# WORK ITEM
Among the records below, find the line that has "read on its"; from there, give the lines again exactly, and stop after the line that has "(** [s.slice(start, end)]. *)".

[[ DATA, beginning ]]

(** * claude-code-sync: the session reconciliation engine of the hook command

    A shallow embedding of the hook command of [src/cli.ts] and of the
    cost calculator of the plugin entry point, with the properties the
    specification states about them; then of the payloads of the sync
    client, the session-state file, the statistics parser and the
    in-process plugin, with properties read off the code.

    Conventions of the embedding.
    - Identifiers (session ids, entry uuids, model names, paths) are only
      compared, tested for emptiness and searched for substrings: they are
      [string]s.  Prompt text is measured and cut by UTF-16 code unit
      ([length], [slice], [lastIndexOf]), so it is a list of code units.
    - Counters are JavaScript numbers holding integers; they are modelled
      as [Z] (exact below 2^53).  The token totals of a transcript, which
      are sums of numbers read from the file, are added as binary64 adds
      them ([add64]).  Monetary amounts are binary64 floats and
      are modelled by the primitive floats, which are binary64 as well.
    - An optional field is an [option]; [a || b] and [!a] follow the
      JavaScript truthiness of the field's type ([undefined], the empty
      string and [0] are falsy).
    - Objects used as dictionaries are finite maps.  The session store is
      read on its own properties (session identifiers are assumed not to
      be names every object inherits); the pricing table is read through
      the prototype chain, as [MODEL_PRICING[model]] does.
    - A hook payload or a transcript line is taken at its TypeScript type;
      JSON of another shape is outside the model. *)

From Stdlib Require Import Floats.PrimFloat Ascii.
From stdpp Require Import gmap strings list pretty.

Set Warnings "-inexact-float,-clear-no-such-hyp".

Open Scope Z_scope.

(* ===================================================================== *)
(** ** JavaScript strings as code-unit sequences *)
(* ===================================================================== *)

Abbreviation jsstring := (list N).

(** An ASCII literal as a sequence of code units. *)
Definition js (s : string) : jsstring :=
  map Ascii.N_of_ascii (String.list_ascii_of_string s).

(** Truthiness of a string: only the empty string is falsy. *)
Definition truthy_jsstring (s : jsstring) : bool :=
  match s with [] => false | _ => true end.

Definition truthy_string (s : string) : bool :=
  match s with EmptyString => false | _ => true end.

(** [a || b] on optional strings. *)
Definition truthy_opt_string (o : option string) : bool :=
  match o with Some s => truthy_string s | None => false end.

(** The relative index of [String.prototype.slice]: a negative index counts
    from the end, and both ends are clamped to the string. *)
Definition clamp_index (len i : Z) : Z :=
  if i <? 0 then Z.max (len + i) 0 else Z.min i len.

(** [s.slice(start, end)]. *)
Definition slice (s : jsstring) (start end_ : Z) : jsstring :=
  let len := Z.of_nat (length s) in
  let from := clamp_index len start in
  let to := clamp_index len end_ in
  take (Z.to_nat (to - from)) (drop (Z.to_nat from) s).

[[ DATA, end ]]

# EXPECTED ANSWER
      read on its own properties (session identifiers are assumed not to
      be names every object inherits); the pricing table is read through
      the prototype chain, as [MODEL_PRICING[model]] does.
    - A hook payload or a transcript line is taken at its TypeScript type;
      JSON of another shape is outside the model. *)

From Stdlib Require Import Floats.PrimFloat Ascii.
From stdpp Require Import gmap strings list pretty.

Set Warnings "-inexact-float,-clear-no-such-hyp".

Open Scope Z_scope.

(* ===================================================================== *)
(** ** JavaScript strings as code-unit sequences *)
(* ===================================================================== *)

Abbreviation jsstring := (list N).

(** An ASCII literal as a sequence of code units. *)
Definition js (s : string) : jsstring :=
  map Ascii.N_of_ascii (String.list_ascii_of_string s).

(** Truthiness of a string: only the empty string is falsy. *)
Definition truthy_jsstring (s : jsstring) : bool :=
  match s with [] => false | _ => true end.

Definition truthy_string (s : string) : bool :=
  match s with EmptyString => false | _ => true end.

(** [a || b] on optional strings. *)
Definition truthy_opt_string (o : option string) : bool :=
  match o with Some s => truthy_string s | None => false end.

(** The relative index of [String.prototype.slice]: a negative index counts
    from the end, and both ends are clamped to the string. *)
Definition clamp_index (len i : Z) : Z :=
  if i <? 0 then Z.max (len + i) 0 else Z.min i len.

(** [s.slice(start, end)]. *)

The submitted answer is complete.